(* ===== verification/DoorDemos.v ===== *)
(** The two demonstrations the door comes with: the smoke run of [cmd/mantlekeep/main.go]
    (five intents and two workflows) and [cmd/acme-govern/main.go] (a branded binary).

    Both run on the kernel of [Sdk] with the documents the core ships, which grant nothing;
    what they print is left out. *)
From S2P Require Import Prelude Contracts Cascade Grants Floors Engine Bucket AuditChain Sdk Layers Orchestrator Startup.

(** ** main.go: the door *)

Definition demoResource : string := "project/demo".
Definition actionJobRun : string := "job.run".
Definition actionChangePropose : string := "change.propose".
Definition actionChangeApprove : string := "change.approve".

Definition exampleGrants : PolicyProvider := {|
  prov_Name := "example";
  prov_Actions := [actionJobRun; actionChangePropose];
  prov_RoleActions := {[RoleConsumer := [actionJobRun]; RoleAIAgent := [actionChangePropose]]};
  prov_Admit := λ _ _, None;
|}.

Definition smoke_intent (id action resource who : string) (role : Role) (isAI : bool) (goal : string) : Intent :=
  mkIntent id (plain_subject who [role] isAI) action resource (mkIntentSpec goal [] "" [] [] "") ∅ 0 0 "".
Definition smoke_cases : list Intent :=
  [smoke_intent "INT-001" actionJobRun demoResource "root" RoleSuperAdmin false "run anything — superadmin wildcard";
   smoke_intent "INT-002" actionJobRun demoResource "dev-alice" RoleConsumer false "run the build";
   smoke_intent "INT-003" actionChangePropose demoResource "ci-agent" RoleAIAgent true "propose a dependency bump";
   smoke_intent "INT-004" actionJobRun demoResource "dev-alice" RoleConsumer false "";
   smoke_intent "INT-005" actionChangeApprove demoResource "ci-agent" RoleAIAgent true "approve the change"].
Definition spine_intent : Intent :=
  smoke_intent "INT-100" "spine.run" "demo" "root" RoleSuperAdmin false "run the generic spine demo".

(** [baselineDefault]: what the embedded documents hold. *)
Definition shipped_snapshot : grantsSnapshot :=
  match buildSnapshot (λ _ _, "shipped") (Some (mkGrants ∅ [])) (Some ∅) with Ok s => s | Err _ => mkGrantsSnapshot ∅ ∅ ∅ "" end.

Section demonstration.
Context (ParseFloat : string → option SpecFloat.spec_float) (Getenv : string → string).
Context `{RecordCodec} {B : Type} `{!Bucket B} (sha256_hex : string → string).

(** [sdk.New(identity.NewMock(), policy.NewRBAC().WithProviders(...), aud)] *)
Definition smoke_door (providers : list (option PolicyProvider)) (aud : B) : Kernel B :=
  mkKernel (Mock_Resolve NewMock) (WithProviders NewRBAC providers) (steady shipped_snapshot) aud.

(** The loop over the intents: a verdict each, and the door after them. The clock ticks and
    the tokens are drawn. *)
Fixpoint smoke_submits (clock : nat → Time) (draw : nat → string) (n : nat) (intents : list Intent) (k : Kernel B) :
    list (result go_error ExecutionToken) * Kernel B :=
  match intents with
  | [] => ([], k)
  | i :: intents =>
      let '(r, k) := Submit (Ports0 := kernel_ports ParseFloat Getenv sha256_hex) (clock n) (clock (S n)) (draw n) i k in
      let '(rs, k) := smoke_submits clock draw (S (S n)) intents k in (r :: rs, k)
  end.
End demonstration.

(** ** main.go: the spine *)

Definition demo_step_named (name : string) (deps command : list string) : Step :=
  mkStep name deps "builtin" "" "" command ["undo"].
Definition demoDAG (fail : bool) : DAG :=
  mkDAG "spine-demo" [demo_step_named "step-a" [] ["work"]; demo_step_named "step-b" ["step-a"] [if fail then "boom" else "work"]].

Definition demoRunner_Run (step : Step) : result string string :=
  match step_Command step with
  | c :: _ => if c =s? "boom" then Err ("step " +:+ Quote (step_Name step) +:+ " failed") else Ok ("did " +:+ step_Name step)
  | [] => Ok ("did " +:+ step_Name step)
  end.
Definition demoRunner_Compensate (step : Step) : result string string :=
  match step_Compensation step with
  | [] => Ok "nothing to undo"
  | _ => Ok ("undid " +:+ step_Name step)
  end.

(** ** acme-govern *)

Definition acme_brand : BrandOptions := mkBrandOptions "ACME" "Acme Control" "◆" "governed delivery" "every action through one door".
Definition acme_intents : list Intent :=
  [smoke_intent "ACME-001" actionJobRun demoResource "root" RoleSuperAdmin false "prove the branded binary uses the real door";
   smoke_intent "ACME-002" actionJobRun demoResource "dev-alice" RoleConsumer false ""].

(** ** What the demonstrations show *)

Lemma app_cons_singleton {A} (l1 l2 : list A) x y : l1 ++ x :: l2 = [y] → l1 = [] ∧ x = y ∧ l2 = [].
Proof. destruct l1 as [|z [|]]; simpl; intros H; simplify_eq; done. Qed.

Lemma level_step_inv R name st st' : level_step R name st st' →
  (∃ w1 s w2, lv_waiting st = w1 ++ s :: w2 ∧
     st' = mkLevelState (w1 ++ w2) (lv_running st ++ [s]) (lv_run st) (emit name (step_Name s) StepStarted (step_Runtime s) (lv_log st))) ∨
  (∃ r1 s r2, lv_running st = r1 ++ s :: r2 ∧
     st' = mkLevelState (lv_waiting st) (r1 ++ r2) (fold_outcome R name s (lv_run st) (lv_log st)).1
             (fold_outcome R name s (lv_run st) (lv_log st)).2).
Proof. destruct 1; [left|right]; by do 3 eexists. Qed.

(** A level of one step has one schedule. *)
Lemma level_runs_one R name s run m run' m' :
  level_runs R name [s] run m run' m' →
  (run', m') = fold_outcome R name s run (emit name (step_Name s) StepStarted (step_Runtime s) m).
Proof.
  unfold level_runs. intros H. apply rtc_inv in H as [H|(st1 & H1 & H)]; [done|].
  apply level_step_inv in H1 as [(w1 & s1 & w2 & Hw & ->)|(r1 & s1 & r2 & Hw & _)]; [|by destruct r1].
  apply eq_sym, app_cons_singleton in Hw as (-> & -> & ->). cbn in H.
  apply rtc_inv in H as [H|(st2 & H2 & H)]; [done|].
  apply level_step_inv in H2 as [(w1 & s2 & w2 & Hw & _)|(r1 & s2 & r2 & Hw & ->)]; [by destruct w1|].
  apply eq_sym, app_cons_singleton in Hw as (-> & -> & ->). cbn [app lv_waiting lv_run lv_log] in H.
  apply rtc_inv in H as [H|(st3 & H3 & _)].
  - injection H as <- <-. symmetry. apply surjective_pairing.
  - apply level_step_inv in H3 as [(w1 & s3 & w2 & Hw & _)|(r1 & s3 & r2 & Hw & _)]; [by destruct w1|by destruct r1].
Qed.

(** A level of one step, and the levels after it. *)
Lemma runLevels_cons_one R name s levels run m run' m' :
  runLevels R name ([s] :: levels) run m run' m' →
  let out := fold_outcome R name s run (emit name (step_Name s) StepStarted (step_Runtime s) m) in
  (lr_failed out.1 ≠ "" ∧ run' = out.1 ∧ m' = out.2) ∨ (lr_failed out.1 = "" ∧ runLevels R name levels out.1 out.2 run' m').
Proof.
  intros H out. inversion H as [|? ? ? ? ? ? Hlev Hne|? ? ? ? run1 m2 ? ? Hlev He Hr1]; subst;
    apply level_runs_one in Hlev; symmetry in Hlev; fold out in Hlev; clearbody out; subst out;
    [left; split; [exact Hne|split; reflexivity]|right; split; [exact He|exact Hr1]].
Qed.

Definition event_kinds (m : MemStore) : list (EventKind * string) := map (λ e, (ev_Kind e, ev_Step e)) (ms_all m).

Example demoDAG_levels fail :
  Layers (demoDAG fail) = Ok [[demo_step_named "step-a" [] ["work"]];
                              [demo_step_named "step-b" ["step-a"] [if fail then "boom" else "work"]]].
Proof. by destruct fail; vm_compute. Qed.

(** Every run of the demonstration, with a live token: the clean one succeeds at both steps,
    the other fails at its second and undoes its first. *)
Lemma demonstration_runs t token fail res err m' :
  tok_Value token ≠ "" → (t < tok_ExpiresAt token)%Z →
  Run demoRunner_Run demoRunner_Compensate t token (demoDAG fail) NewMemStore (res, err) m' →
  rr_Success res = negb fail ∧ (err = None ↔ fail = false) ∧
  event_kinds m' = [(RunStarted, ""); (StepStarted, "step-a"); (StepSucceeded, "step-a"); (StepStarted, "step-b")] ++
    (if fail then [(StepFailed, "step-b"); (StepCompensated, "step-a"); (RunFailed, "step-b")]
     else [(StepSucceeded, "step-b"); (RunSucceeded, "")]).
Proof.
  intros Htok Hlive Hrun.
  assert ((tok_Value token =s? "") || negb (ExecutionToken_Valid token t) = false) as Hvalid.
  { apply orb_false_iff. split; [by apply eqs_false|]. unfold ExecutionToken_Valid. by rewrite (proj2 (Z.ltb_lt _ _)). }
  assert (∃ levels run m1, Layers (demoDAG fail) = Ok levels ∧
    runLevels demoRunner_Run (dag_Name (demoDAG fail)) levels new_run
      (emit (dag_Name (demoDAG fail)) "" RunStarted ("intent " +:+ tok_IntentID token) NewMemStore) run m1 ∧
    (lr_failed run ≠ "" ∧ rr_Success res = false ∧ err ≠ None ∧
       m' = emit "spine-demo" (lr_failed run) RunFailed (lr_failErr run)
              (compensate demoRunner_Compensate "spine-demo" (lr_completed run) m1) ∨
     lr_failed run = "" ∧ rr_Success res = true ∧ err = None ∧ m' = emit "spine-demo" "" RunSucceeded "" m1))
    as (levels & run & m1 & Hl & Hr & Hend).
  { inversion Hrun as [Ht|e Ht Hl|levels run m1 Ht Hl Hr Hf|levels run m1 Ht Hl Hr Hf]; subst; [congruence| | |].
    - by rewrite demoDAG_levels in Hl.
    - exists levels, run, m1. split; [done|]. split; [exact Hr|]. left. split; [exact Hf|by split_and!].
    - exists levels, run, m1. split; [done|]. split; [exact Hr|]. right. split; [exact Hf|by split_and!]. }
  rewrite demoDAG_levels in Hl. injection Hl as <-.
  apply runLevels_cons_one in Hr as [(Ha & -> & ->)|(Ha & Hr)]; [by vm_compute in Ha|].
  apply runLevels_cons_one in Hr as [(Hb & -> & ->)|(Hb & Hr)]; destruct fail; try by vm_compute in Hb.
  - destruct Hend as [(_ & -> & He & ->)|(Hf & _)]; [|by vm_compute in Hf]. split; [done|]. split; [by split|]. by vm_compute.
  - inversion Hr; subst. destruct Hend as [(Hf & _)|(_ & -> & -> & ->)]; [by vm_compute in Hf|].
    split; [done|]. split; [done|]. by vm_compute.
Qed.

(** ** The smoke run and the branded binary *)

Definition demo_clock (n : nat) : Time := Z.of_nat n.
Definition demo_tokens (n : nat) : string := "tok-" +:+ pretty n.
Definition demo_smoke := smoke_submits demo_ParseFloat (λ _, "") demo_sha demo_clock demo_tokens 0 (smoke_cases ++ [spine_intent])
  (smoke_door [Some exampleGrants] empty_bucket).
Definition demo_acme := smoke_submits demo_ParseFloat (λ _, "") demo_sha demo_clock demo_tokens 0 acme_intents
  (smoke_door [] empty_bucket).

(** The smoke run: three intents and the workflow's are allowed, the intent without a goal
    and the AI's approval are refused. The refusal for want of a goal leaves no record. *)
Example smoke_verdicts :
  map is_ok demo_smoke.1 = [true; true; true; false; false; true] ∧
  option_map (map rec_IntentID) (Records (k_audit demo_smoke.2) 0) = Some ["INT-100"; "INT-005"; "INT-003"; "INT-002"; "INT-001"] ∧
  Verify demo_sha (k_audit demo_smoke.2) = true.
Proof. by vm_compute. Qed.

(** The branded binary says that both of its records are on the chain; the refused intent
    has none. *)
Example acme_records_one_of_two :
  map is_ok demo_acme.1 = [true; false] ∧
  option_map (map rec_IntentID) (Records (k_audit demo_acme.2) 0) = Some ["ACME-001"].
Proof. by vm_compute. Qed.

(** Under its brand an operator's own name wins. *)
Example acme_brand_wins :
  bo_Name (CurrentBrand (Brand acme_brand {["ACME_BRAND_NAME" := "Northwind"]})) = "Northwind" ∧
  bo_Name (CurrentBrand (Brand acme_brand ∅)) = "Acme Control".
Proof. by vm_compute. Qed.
- - - - - - -
Copy exactly the opening line of the material, the line bearing "Definition smoke_intent (id", and every line between them. Include nothing else.

## Solution below
(* ===== verification/DoorDemos.v ===== *)
(** The two demonstrations the door comes with: the smoke run of [cmd/mantlekeep/main.go]
    (five intents and two workflows) and [cmd/acme-govern/main.go] (a branded binary).

    Both run on the kernel of [Sdk] with the documents the core ships, which grant nothing;
    what they print is left out. *)
From S2P Require Import Prelude Contracts Cascade Grants Floors Engine Bucket AuditChain Sdk Layers Orchestrator Startup.

(** ** main.go: the door *)

Definition demoResource : string := "project/demo".
Definition actionJobRun : string := "job.run".
Definition actionChangePropose : string := "change.propose".
Definition actionChangeApprove : string := "change.approve".

Definition exampleGrants : PolicyProvider := {|
  prov_Name := "example";
  prov_Actions := [actionJobRun; actionChangePropose];
  prov_RoleActions := {[RoleConsumer := [actionJobRun]; RoleAIAgent := [actionChangePropose]]};
  prov_Admit := λ _ _, None;
|}.

Definition smoke_intent (id action resource who : string) (role : Role) (isAI : bool) (goal : string) : Intent :=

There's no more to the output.